* _Task goal_: For the data below, restate word for word only the lines from the line containing "(* ===== verification/Vars.v ===== *)" through the line containing "Definition is_ascii_alphabetic (b", both ends included.

---------- Data shown

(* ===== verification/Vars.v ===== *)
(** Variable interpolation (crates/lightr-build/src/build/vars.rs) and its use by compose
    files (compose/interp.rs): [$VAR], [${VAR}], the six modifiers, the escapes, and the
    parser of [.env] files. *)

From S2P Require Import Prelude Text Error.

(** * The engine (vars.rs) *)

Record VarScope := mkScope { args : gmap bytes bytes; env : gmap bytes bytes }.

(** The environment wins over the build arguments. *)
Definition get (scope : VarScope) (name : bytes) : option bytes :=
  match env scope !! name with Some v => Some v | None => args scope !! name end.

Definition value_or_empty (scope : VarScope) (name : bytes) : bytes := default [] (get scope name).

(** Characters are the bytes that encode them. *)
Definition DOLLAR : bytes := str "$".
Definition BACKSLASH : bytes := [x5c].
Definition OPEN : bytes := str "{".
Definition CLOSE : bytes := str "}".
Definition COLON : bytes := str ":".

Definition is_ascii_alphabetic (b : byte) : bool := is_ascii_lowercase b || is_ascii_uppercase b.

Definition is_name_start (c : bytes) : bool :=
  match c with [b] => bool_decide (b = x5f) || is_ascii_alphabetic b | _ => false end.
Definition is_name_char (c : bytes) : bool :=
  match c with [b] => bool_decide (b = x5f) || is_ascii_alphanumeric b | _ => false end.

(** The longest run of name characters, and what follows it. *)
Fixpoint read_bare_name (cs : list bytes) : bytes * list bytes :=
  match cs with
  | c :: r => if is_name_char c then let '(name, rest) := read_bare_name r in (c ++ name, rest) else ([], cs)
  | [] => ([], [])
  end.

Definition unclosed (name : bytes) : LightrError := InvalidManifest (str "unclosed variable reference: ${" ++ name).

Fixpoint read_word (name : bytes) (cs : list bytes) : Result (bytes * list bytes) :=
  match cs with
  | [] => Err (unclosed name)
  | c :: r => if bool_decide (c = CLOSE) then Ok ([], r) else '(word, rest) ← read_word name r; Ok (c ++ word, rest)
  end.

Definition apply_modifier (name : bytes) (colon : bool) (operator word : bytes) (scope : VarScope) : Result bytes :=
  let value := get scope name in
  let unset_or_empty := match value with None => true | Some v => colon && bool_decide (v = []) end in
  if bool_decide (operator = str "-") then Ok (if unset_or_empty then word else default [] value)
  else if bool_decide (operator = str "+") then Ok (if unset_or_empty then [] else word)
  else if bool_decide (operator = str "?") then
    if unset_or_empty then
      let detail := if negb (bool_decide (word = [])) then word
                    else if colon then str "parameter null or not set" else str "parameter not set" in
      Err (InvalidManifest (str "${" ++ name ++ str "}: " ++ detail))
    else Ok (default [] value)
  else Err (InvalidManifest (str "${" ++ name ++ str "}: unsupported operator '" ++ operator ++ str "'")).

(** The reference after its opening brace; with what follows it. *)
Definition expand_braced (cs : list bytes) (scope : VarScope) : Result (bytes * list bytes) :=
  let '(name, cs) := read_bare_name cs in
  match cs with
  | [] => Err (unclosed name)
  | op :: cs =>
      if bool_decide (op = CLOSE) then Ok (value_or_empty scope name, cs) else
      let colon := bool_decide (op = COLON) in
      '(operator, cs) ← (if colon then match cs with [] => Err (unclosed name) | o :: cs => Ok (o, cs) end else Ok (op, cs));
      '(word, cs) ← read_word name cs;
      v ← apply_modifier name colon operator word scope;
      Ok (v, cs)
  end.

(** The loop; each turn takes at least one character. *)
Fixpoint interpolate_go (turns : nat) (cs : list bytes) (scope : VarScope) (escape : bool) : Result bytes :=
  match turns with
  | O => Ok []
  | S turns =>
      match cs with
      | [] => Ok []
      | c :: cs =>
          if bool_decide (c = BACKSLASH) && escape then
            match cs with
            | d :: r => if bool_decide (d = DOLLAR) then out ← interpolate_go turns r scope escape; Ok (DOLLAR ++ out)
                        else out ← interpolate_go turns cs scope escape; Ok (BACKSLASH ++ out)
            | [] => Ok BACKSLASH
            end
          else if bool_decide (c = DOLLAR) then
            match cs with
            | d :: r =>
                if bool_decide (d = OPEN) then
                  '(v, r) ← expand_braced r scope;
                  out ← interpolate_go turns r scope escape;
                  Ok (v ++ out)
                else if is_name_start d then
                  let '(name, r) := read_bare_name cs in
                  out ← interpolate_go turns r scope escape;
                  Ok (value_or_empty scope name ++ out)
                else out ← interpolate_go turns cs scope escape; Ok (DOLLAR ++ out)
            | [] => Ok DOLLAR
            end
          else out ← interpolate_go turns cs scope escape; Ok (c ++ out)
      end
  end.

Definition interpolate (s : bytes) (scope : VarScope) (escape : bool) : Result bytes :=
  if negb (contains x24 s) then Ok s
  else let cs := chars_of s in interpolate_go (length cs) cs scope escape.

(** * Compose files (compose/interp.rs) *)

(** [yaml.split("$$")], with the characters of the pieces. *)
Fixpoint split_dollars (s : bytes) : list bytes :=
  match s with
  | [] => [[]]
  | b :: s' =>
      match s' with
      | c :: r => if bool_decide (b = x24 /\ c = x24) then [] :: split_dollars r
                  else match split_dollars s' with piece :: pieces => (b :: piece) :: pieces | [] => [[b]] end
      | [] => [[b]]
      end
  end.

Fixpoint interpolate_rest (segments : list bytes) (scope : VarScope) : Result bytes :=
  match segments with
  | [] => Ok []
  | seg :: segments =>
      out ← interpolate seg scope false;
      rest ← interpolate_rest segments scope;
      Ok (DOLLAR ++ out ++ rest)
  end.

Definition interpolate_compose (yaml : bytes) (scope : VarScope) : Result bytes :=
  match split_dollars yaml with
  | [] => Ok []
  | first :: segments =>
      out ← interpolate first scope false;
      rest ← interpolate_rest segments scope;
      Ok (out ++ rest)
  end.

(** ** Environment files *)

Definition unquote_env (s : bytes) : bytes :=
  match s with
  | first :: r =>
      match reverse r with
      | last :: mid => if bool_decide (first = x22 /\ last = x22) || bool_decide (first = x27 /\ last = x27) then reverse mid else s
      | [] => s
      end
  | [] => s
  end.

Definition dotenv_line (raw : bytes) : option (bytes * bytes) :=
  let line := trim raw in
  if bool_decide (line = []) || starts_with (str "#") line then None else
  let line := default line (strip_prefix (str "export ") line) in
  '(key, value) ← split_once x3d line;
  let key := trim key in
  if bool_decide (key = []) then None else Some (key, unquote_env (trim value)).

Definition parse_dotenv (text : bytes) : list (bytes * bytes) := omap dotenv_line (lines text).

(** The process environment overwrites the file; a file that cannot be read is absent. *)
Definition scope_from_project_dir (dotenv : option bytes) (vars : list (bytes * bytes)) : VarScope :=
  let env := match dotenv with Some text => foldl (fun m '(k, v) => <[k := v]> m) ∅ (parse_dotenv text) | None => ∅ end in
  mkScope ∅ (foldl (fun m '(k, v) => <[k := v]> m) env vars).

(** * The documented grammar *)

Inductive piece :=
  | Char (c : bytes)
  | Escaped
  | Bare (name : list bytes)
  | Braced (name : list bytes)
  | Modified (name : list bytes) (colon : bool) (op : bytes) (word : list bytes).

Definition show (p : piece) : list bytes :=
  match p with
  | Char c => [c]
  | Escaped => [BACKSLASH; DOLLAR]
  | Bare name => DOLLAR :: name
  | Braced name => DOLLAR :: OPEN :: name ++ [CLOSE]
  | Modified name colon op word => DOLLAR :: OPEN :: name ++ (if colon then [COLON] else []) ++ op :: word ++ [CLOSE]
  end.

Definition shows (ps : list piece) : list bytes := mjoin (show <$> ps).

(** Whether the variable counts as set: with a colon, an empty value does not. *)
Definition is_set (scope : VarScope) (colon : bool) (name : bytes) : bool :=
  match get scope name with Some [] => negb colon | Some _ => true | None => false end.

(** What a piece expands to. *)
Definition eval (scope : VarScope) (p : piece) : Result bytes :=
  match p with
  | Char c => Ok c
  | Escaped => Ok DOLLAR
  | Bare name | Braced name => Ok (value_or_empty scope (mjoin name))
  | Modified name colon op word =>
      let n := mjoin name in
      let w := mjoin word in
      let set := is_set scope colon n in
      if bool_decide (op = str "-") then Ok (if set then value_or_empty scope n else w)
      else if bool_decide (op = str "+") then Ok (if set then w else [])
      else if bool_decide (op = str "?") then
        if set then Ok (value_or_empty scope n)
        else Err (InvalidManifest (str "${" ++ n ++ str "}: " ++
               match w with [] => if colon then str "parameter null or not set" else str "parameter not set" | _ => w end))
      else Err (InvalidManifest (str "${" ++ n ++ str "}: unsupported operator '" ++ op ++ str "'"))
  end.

--------------------
---------- Data shown

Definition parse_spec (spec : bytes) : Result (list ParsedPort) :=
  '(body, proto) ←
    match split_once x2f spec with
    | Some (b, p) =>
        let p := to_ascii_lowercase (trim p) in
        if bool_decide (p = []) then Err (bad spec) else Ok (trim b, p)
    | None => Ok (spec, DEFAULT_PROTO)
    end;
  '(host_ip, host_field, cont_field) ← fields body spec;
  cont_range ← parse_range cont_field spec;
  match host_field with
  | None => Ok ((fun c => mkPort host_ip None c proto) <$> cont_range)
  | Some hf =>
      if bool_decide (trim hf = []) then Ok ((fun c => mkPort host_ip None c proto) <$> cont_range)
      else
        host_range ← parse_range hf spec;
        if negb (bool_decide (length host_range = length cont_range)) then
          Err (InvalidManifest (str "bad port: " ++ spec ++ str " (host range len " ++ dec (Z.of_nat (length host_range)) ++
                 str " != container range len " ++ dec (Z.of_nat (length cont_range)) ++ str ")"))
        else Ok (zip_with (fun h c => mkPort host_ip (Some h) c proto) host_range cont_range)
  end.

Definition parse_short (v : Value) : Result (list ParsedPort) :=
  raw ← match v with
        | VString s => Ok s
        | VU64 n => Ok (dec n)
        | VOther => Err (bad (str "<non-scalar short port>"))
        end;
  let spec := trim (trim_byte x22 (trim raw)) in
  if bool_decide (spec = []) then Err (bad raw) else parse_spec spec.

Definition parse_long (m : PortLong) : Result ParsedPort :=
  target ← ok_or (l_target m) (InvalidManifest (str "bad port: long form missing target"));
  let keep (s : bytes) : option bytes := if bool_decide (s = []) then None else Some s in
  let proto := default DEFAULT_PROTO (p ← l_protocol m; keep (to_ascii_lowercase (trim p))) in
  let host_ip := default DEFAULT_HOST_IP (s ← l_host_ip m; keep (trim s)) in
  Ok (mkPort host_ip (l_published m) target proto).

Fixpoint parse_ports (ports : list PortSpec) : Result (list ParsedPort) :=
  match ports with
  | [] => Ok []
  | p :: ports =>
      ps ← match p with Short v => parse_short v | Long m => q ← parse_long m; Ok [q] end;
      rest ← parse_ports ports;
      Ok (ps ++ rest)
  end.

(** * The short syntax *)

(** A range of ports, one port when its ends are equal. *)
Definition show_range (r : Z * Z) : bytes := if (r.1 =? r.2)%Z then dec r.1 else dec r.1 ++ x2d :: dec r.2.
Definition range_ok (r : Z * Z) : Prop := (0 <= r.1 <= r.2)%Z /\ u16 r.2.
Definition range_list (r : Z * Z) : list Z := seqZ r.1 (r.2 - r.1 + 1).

--------------------

* _Answer below_:
(* ===== verification/Vars.v ===== *)
(** Variable interpolation (crates/lightr-build/src/build/vars.rs) and its use by compose
    files (compose/interp.rs): [$VAR], [${VAR}], the six modifiers, the escapes, and the
    parser of [.env] files. *)

From S2P Require Import Prelude Text Error.

(** * The engine (vars.rs) *)

Record VarScope := mkScope { args : gmap bytes bytes; env : gmap bytes bytes }.

(** The environment wins over the build arguments. *)
Definition get (scope : VarScope) (name : bytes) : option bytes :=
  match env scope !! name with Some v => Some v | None => args scope !! name end.

Definition value_or_empty (scope : VarScope) (name : bytes) : bytes := default [] (get scope name).

(** Characters are the bytes that encode them. *)
Definition DOLLAR : bytes := str "$".
Definition BACKSLASH : bytes := [x5c].
Definition OPEN : bytes := str "{".
Definition CLOSE : bytes := str "}".
Definition COLON : bytes := str ":".

Definition is_ascii_alphabetic (b : byte) : bool := is_ascii_lowercase b || is_ascii_uppercase b.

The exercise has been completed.